Retype every entry word for word.

Saved data entries
-- Opening Marker --

Lemma dispatch_request_target_witness :
  In (verb (outbound env_team "PATCH" "/v12/deployments/dpl_1/cancel" None None))
     ["GET"; "POST"; "PATCH"; "DELETE"]
  /\ (exists endpoint,
         url (outbound env_team "PATCH" "/v12/deployments/dpl_1/cancel" None None)
         = "https://api.vercel.com" ++ endpoint)
  /\ headers (outbound env_team "PATCH" "/v12/deployments/dpl_1/cancel" None None)
     = [("Authorization", "Bearer " ++ VERCEL_TOKEN env_team);
        ("Content-Type", "application/json")].
Proof.
  apply (dispatch_request_target env_team (JStr "cancel_deployment")
           (JObj [("deployment_id", JStr "dpl_1")])).
  cbv. tauto.
Defined.

(** ** The protocol adapter, further *)

(** The three ways [process_mcp_message] ends on a dict: a result, the
    method-not-found error, or the exception of [params.get] when
    [tools/call] comes with [params] that are not a dict. *)
Lemma process_mcp_message_cases (env : Env) (d : dict) :
  (exists result tr,
      process_mcp_message env (JObj d)
      = (Ok (rpc_result (dict_get_default d "id" (JInt 1)) result), tr) /\
      (dict_get_default d "method" (JStr EmptyString) = JStr "tools/call" ->
       is_dict (dict_get_default d "params" (JObj [])) = true))
  \/
  (process_mcp_message env (JObj d)
   = (Ok (JObj [("jsonrpc", JStr "2.0"); ("id", dict_get_default d "id" (JInt 1));
                ("error",
                 JObj [("code", JInt (-32601));
                       ("message",
                        JStr ("Method not found: "
                              ++ Py.str (dict_get_default d "method" (JStr EmptyString))))])]),
      []) /\
   dict_get_default d "method" (JStr EmptyString) <> JStr "tools/call")
  \/
  (process_mcp_message env (JObj d)
   = (Raise (AttributeError
               ("'" ++ Py.type_name (dict_get_default d "params" (JObj []))
                    ++ "' object has no attribute 'get'")), []) /\
   dict_get_default d "method" (JStr EmptyString) = JStr "tools/call" /\
   is_dict (dict_get_default d "params" (JObj [])) = false).
Proof.
  remember (process_mcp_message env (JObj d)) as r eqn:Hr.
  unfold process_mcp_message in Hr. cbn [py_get] in Hr.
  unfold ret at 1 2 3 in Hr. rewrite !bind_ok in Hr.
  destruct (Py.eq_str (dict_get_default d "method" (JStr EmptyString)) "initialize") eqn:E1.
  { left. subst r. do 2 eexists. split; [reflexivity|].
    intros Hm. rewrite Hm in E1. discriminate. }
  destruct (Py.eq_str (dict_get_default d "method" (JStr EmptyString)) "tools/list") eqn:E2.
  { left. subst r. do 2 eexists. split; [reflexivity|].
    intros Hm. rewrite Hm in E2. discriminate. }
  destruct (Py.eq_str (dict_get_default d "method" (JStr EmptyString)) "tools/call") eqn:E3.
  { apply eq_str_true in E3.
    destruct (dict_get_default d "params" (JObj [])) as [ | | | | | |p] eqn:Hp;
      try (right; right; subst r; split; [reflexivity | split; [exact E3 | reflexivity]]).
    left. cbn [py_get] in Hr. unfold ret in Hr. rewrite !bind_ok in Hr.
    destruct (handle_tool_call_returns env (dict_get_default p "name" (JStr EmptyString))
                (dict_get_default p "arguments" (JObj []))) as (v & t & Hv).
    rewrite Hv, bind_ok_trace in Hr. cbn [fst snd] in Hr. rewrite app_nil_r in Hr.
    subst r. do 2 eexists. split; reflexivity. }
  destruct (Py.eq_str (dict_get_default d "method" (JStr EmptyString))
              "notifications/initialized") eqn:E4.
  { left. subst r. do 2 eexists. split; [reflexivity|].
    intros Hm. rewrite Hm in E4. discriminate. }
  right; left. subst r. split; [reflexivity|].
  intros Hm. rewrite Hm in E3. discriminate.
Qed.
(** * The Mirror Kernel of the gordian consensus engine

    A shallow embedding of [tm/tmconsensus] (RoundView, VersionedRoundView)
    and of [tm/tmengine/internal/tmmirror/internal/tmi/kernel.go]
    (the kernel's ingest operations and view shifts, its read-only
    requests, its outputs and its start-up), with the properties the
    specification states about them and further properties of the code.

    Conventions.
    - [uint32] and [uint64] values are [Z]; every [++] and [+ 1] of the
      source is written with its wrap-around ([u32], [u64]).
    - A Go [map[string]V] is [option (gmap string V)]: [None] is the nil
      map, which reads as empty and panics when written.
    - A Go function that may panic returns [Res]; the kernel's effects on
      its collaborators (stores, logger, channels, cancel functions) are
      recorded, in order, in the [trace] of the [World]. *)

From stdpp Require Import gmap strings list fin_maps.
From Stdlib Require Import ZArith Lia.

Local Open Scope Z_scope.

(** ** Machine integers *)

Definition u32 (z : Z) : Z := z mod 2 ^ 32.
Definition u64 (z : Z) : Z := z mod 2 ^ 64.

#[global] Instance byte_eq_dec : EqDecision Byte.byte := Byte.byte_eq_dec.

(** ** Go maps *)

Abbreviation GoMap V := (option (gmap string V)).

Module gomap.

(** [m[k]] with the comma-ok result folded into the option. *)
Definition get {V} (m : GoMap V) (k : string) : option V :=
  match m with
  | Some g => g !! k
  | None => None
  end.

(** [m[k] = v]; [None] is the run-time panic of a write to a nil map. *)
Definition set {V} (m : GoMap V) (k : string) (v : V) : option (GoMap V) :=
  match m with
  | Some g => Some (Some (<[k := v]> g))
  | None => None
  end.

(** [clear(m)]: a nil map stays nil. *)
Definition clear {V} (m : GoMap V) : GoMap V :=
  match m with
  | Some _ => Some ∅
  | None => None
  end.

(** [len(m)]. *)
Definition len {V} (m : GoMap V) : nat :=
  match m with
  | Some g => size g
  | None => 0%nat
  end.

(** [maps.Clone(m)]: nil is preserved. *)
Definition clone {V} (m : GoMap V) : GoMap V := m.

(** The entries of [m], as the underlying finite map. *)
Definition entries {V} (m : GoMap V) : gmap string V :=
  match m with
  | Some g => g
  | None => ∅
  end.

(** The order in which a [range] loop visits a map is chosen by the
    run time.  [range order m] visits first the keys of [m] that occur
    in [order], in that order, then the remaining ones; every visiting
    order of [m] is [range order m] for some [order]. *)
Definition range {V} (order : list string) (m : GoMap V) : list (string * V) :=
  let g := entries m in
  omap (λ k, (λ v, (k, v)) <$> g !! k) (remove_dups order)
  ++ filter (λ kv, kv.1 ∉ order) (map_to_list g).

(** [delete(m, k)]: a no-op on a nil map. *)
Definition del {V} (m : GoMap V) (k : string) : GoMap V :=
  match m with
  | Some g => Some (delete k g)
  | None => None
  end.

End gomap.

(** ** Package tmconsensus *)

Module tmconsensus.

Abbreviation PubKey := string (only parsing).
Abbreviation Bytes := (list Byte.byte) (only parsing).

Record Validator := {
  ValPubKey : PubKey;
  Power : Z;
}.

Record SparseSignature := {
  KeyID : Bytes;
  Sig : Bytes;
}.

(** [CommitProof]: the previous height's precommits carried by a block. *)
Record CommitProof := {
  CPRound : Z;
  CPPubKeyHash : string;
  Proofs : GoMap (list SparseSignature);
}.

Record Block := {
  Hash : string;
  PrevBlockHash : string;
  BHeight : Z;
  PrevCommitProof : CommitProof;
  Validators : list Validator;
  NextValidators : list Validator;
  DataID : Bytes;
}.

-- Closing Marker --

Completed exercise.
Lemma dispatch_request_target_witness :
  In (verb (outbound env_team "PATCH" "/v12/deployments/dpl_1/cancel" None None))
     ["GET"; "POST"; "PATCH"; "DELETE"]
  /\ (exists endpoint,
         url (outbound env_team "PATCH" "/v12/deployments/dpl_1/cancel" None None)
         = "https://api.vercel.com" ++ endpoint)
  /\ headers (outbound env_team "PATCH" "/v12/deployments/dpl_1/cancel" None None)
     = [("Authorization", "Bearer " ++ VERCEL_TOKEN env_team);
        ("Content-Type", "application/json")].
Proof.
  apply (dispatch_request_target env_team (JStr "cancel_deployment")
           (JObj [("deployment_id", JStr "dpl_1")])).
  cbv. tauto.
Defined.

(** ** The protocol adapter, further *)

(** The three ways [process_mcp_message] ends on a dict: a result, the
    method-not-found error, or the exception of [params.get] when
    [tools/call] comes with [params] that are not a dict. *)
Lemma process_mcp_message_cases (env : Env) (d : dict) :
  (exists result tr,
      process_mcp_message env (JObj d)
      = (Ok (rpc_result (dict_get_default d "id" (JInt 1)) result), tr) /\
      (dict_get_default d "method" (JStr EmptyString) = JStr "tools/call" ->
       is_dict (dict_get_default d "params" (JObj [])) = true))
  \/
  (process_mcp_message env (JObj d)
   = (Ok (JObj [("jsonrpc", JStr "2.0"); ("id", dict_get_default d "id" (JInt 1));
                ("error",
                 JObj [("code", JInt (-32601));
                       ("message",
                        JStr ("Method not found: "
                              ++ Py.str (dict_get_default d "method" (JStr EmptyString))))])]),
      []) /\
   dict_get_default d "method" (JStr EmptyString) <> JStr "tools/call")
  \/
  (process_mcp_message env (JObj d)
   = (Raise (AttributeError
               ("'" ++ Py.type_name (dict_get_default d "params" (JObj []))
                    ++ "' object has no attribute 'get'")), []) /\
   dict_get_default d "method" (JStr EmptyString) = JStr "tools/call" /\
   is_dict (dict_get_default d "params" (JObj [])) = false).
Proof.
  remember (process_mcp_message env (JObj d)) as r eqn:Hr.
  unfold process_mcp_message in Hr. cbn [py_get] in Hr.
  unfold ret at 1 2 3 in Hr. rewrite !bind_ok in Hr.
  destruct (Py.eq_str (dict_get_default d "method" (JStr EmptyString)) "initialize") eqn:E1.
  { left. subst r. do 2 eexists. split; [reflexivity|].
    intros Hm. rewrite Hm in E1. discriminate. }
  destruct (Py.eq_str (dict_get_default d "method" (JStr EmptyString)) "tools/list") eqn:E2.
  { left. subst r. do 2 eexists. split; [reflexivity|].
    intros Hm. rewrite Hm in E2. discriminate. }
  destruct (Py.eq_str (dict_get_default d "method" (JStr EmptyString)) "tools/call") eqn:E3.
  { apply eq_str_true in E3.
    destruct (dict_get_default d "params" (JObj [])) as [ | | | | | |p] eqn:Hp;
      try (right; right; subst r; split; [reflexivity | split; [exact E3 | reflexivity]]).
    left. cbn [py_get] in Hr. unfold ret in Hr. rewrite !bind_ok in Hr.
    destruct (handle_tool_call_returns env (dict_get_default p "name" (JStr EmptyString))
                (dict_get_default p "arguments" (JObj []))) as (v & t & Hv).
    rewrite Hv, bind_ok_trace in Hr. cbn [fst snd] in Hr. rewrite app_nil_r in Hr.
    subst r. do 2 eexists. split; reflexivity. }
  destruct (Py.eq_str (dict_get_default d "method" (JStr EmptyString))
              "notifications/initialized") eqn:E4.
  { left. subst r. do 2 eexists. split; [reflexivity|].
    intros Hm. rewrite Hm in E4. discriminate. }
  right; left. subst r. split; [reflexivity|].
  intros Hm. rewrite Hm in E3. discriminate.
Qed.
(** * The Mirror Kernel of the gordian consensus engine

    A shallow embedding of [tm/tmconsensus] (RoundView, VersionedRoundView)
    and of [tm/tmengine/internal/tmmirror/internal/tmi/kernel.go]
    (the kernel's ingest operations and view shifts, its read-only
    requests, its outputs and its start-up), with the properties the
    specification states about them and further properties of the code.

    Conventions.
    - [uint32] and [uint64] values are [Z]; every [++] and [+ 1] of the
      source is written with its wrap-around ([u32], [u64]).
    - A Go [map[string]V] is [option (gmap string V)]: [None] is the nil
      map, which reads as empty and panics when written.
    - A Go function that may panic returns [Res]; the kernel's effects on
      its collaborators (stores, logger, channels, cancel functions) are
      recorded, in order, in the [trace] of the [World]. *)

From stdpp Require Import gmap strings list fin_maps.
From Stdlib Require Import ZArith Lia.

Local Open Scope Z_scope.

(** ** Machine integers *)

Definition u32 (z : Z) : Z := z mod 2 ^ 32.
Definition u64 (z : Z) : Z := z mod 2 ^ 64.

#[global] Instance byte_eq_dec : EqDecision Byte.byte := Byte.byte_eq_dec.

(** ** Go maps *)

Abbreviation GoMap V := (option (gmap string V)).

Module gomap.

(** [m[k]] with the comma-ok result folded into the option. *)
Definition get {V} (m : GoMap V) (k : string) : option V :=
  match m with
  | Some g => g !! k
  | None => None
  end.

(** [m[k] = v]; [None] is the run-time panic of a write to a nil map. *)
Definition set {V} (m : GoMap V) (k : string) (v : V) : option (GoMap V) :=
  match m with
  | Some g => Some (Some (<[k := v]> g))
  | None => None
  end.

(** [clear(m)]: a nil map stays nil. *)
Definition clear {V} (m : GoMap V) : GoMap V :=
  match m with
  | Some _ => Some ∅
  | None => None
  end.

(** [len(m)]. *)
Definition len {V} (m : GoMap V) : nat :=
  match m with
  | Some g => size g
  | None => 0%nat
  end.

(** [maps.Clone(m)]: nil is preserved. *)
Definition clone {V} (m : GoMap V) : GoMap V := m.

(** The entries of [m], as the underlying finite map. *)
Definition entries {V} (m : GoMap V) : gmap string V :=
  match m with
  | Some g => g
  | None => ∅
  end.

(** The order in which a [range] loop visits a map is chosen by the
    run time.  [range order m] visits first the keys of [m] that occur
    in [order], in that order, then the remaining ones; every visiting
    order of [m] is [range order m] for some [order]. *)
Definition range {V} (order : list string) (m : GoMap V) : list (string * V) :=
  let g := entries m in
  omap (λ k, (λ v, (k, v)) <$> g !! k) (remove_dups order)
  ++ filter (λ kv, kv.1 ∉ order) (map_to_list g).

(** [delete(m, k)]: a no-op on a nil map. *)
Definition del {V} (m : GoMap V) (k : string) : GoMap V :=
  match m with
  | Some g => Some (delete k g)
  | None => None
  end.

End gomap.

(** ** Package tmconsensus *)

Module tmconsensus.

Abbreviation PubKey := string (only parsing).
Abbreviation Bytes := (list Byte.byte) (only parsing).

Record Validator := {
  ValPubKey : PubKey;
  Power : Z;
}.

Record SparseSignature := {
  KeyID : Bytes;
  Sig : Bytes;
}.

(** [CommitProof]: the previous height's precommits carried by a block. *)
Record CommitProof := {
  CPRound : Z;
  CPPubKeyHash : string;
  Proofs : GoMap (list SparseSignature);
}.

Record Block := {
  Hash : string;
  PrevBlockHash : string;
  BHeight : Z;
  PrevCommitProof : CommitProof;
  Validators : list Validator;
  NextValidators : list Validator;
  DataID : Bytes;
}.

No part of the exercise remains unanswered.